Aux Comores, la pauvreté est omniprésente. Pourtant, la nature y est d’une générosité inestimable. Malgré sa petite taille, le pays regorge de ressources souvent sous-exploitées. Dans quelques semaines, débute la saison du girofle.
Par Naenmati Ibrahim
Aux Comores, les saisons, qu’elles soient humides ou sèches, ont toujours quelque chose à offrir : des fruits, des légumes, du poisson. Ici, la sécheresse absolue n’existe pas. La terre, fidèle et nourricière, ne laisse jamais totalement les gens sans ressources.

Mais une saison en particulier fait battre les cœurs, surtout dans les zones rurales : celle du girofle et dans quelques semaines la récolte commence.
Une bénédiction annuelle pour les familles rurales
Chaque année, lorsque les collines et les vallées se couvrent de l’odeur épicée des clous de girofle fraîchement cueillis, un espoir renaît dans les villages d’Anjouan et de Mohéli. Cette récolte, bien plus qu’un cycle agricole, est un événement économique, social et même émotionnel. Le girofle transforme les villages. Il réunit, il insuffle un vent de dignité et de fierté dans des foyers trop souvent accablés par la misère.
C’est l’une des rares périodes où les familles rurales peuvent espérer un revenu significatif. Même si cette manne ne vient qu’une fois l’an, elle change temporairement la vie de beaucoup. Tout le monde participe : les plus jeunes grimpent dans les arbres, d’autres ramassent les bourgeons, séparent les pédoncules, les font sécher. Rien n’est jeté, chaque élément a une valeur. Même les pédoncules, séchés à part, trouvent preneur.
Un revenu rare, mais vital
Pour les enfants, c’est souvent leur premier contact avec l’économie locale. Certains achètent des beignets ou des sandwichs, d’autres économisent pour un ballon, un maillot ou un vélo.
Les adultes, eux, voient plus grand. Avec l’argent du girofle, on construit, on rénove, on finance un mariage, on paie des soins médicaux, ou on offre à un enfant un billet d’avion vers un avenir meilleur. Parfois, les gains sont gardés précieusement pour l’éducation. Manger à sa faim n’est même pas toujours prioritaire. On pense d’abord à l’école, à la santé, à demain.
La saison du girofle, c’est aussi une ambiance. Une effervescence. Les marchés s’animent, les rues s’emplissent de petits vendeurs. On y trouve grillades, jus frais, sorbets, tissus neufs. Les jeunes s’achètent des téléphones, des motos. L’économie informelle bat son plein.
Une effervescence sociale
Cette période coïncide souvent avec la saison des ambrevades (pois d’angole) qui permettent aux familles de les cuisiner avec ce que leur offrent leurs champs : manioc, banane, noix de coco… Grâce à cela, elles peuvent se nourrir sans entamer les recettes du girofle.
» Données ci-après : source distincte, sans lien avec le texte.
(* ===== verification/Rest.v ===== *)
(** * The REST transport ([internal/transport/rest/server.go])

    The server's own state (drain flag, requests in flight, rate limiter) beside the
    broker of [Broker.v] and the cluster node of [Cluster.v]; the middleware, one
    definition per handler, and the route table of [NewServer].  A request that waits
    (a long poll) or streams stops at a [Reply] of its own, and the events that end the
    wait are the steps [consume_wake], [stream_event] and [stream_close].  The JSON
    decoder, SHA-256, [url.ParseRequestURI] and the resolver are parameters. *)

From Stdlib Require Import Ascii.
From Stdlib Require Import Strings.Byte.
From S2P Require Import Prelude.
From S2P Require Import GoLib.
From S2P Require Import Message.
From S2P Require Import Wal.
From S2P Require Import Broker.
From S2P Require Import BrokerSafety.
From S2P Require Import Cluster.
From S2P Require Import Helper.
From S2P Require Import Float64.
From S2P Require Import RateLimit.
From S2P Require Import Duration.
From S2P Require Import Http.

(** ** The server *)

Record Server (St : Type) : Type := MkServer {
  broker : World St;
  clusterNode : option Node;
  rateLimiter : option ipRateLimiter;
  inFlight : Z;
  draining : bool;
  version : string;
  startTime : Z
}.
Arguments MkServer {_} _ _ _ _ _ _ _.
Arguments broker {_} _. Arguments clusterNode {_} _. Arguments rateLimiter {_} _.
Arguments inFlight {_} _. Arguments draining {_} _. Arguments version {_} _.
Arguments startTime {_} _.

Section server_updates.
Context {St : Type}.
Implicit Types s : Server St.

Definition set_broker (x : World St) s : Server St :=
  MkServer x (clusterNode s) (rateLimiter s) (inFlight s) (draining s) (version s) (startTime s).
Definition set_rateLimiter (x : option ipRateLimiter) s : Server St :=
  MkServer (broker s) (clusterNode s) x (inFlight s) (draining s) (version s) (startTime s).
Definition set_inFlight (x : Z) s : Server St :=
  MkServer (broker s) (clusterNode s) (rateLimiter s) x (draining s) (version s) (startTime s).
Definition set_draining (x : bool) s : Server St :=
  MkServer (broker s) (clusterNode s) (rateLimiter s) (inFlight s) x (version s) (startTime s).

End server_updates.

(** The body of [/api/queues/publish]. *)
Record publish_request : Type := MkPub {
  pub_Queue : string; pub_Payload : string; pub_TTL : string; pub_Delay : string;
  pub_Broadcast : bool
}.

(** The body of [/api/topics]. *)
Record topic_request : Type := MkTopicReq {
  tr_Name : string; tr_Policy : string; tr_Retain : string
}.

(** What the transport uses of other packages. *)
Class Web : Type := {
  sha256 : bytes → bytes;
  json_message : bytes → option Message;
  json_webhook : bytes → option (string * string);
  json_topic : bytes → option topic_request;
  json_publish : bytes → option publish_request;
  json_queue : bytes → option string;
  json_group : bytes → option (string * string);
  (** the members of a JSON object, printed with [%v] *)
  json_fields : bytes → option (gmap string string);
  (** scheme and host name *)
  ParseRequestURI : string → option (string * string);
  LookupIP : string → option (list bytes)
}.

(** ** What a handler answers *)

(** A consumer waiting in [handleConsume]'s [select]. *)
Record Waiting : Type := MkWaiting {
  wt_topic : string; wt_chan : nat; wt_limit : Z;
  wt_filterKey : string; wt_filterVal : string; wt_autoAck : bool
}.

(** A stream of server-sent events. *)
Record Stream : Type := MkStream {
  sm_topic : string; sm_chan : nat; sm_filterKey : string; sm_filterVal : string
}.

Inductive Reply : Type :=
| Done (resp : Response)
| Wait (w : Waiting)
| Open (event : json) (sm : Stream)
(** passed to the leader, to [ws.HandleWS], to the file server *)
| Proxy (leader : string)
| Socket
| Static
| Redirect (path : string)
(** the client went away *)
| Gone.

Section rest.
Context `{R : Runtime} {St : Type} `{Storage St} `{W : Web}.
Abbreviation MR := (M (Server St)).
Abbreviation Handler := (Request → MR Reply).

Definition call {A} (op : M (World St) A) : MR A := zoom broker set_broker op.
Definition reply (resp : Response) : MR Reply := mret (Done resp).
Definition fail (msg : string) (code : Z) : MR Reply := reply (http_Error msg code).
Dans les cours, sous les arbres ou dans les rues, les familles se réunissent pour trier les clous de girofle ou écosser les ambrevades. On y parle, on rit, on se dispute parfois pour une place au soleil où faire sécher sa récolte. Mais tout cela participe à la richesse de cette saison : une convivialité vibrante, une solidarité palpable.
Une injustice persistante
Mais derrière cette richesse saisonnière se cache une profonde injustice. Chaque année, les producteurs voient les prix du girofle fixés à leur désavantage. Les acheteurs, souvent en lien avec des intérêts extérieurs, cherchent à maximiser leurs profits. Et les producteurs, eux, n’ont ni pouvoir économique ni poids politique pour exiger mieux.
Ils mériteraient pourtant un prix juste. Car ce sont eux, avec leurs mains calleuses, qui tiennent l’économie de cette saison. Ce sont eux qui permettent aux clous de girofle comoriens d’exister sur les marchés internationaux.
Le girofle est leur or brun. Un trésor qui devrait leur permettre de vivre dignement, pas de survivre dans l’ombre des spéculateurs.
Un symbole à préserver
Le girofle est plus qu’une culture : c’est une leçon de vie. Il rappelle que même dans la pauvreté, les Comores regorgent de richesses humaines, sociales, culturelles. La dignité ici ne s’achète pas : elle se cultive, elle se transmet, elle se récolte.
Mais ce miracle reste fragile. Il dépend du climat, du marché, et surtout, du respect qu’accordent nos dirigeants à ceux qui cultivent la terre.
Tant que le girofle fera fleurir les sourires dans les villages, il restera l’un des plus beaux symboles de l’espoir comorien.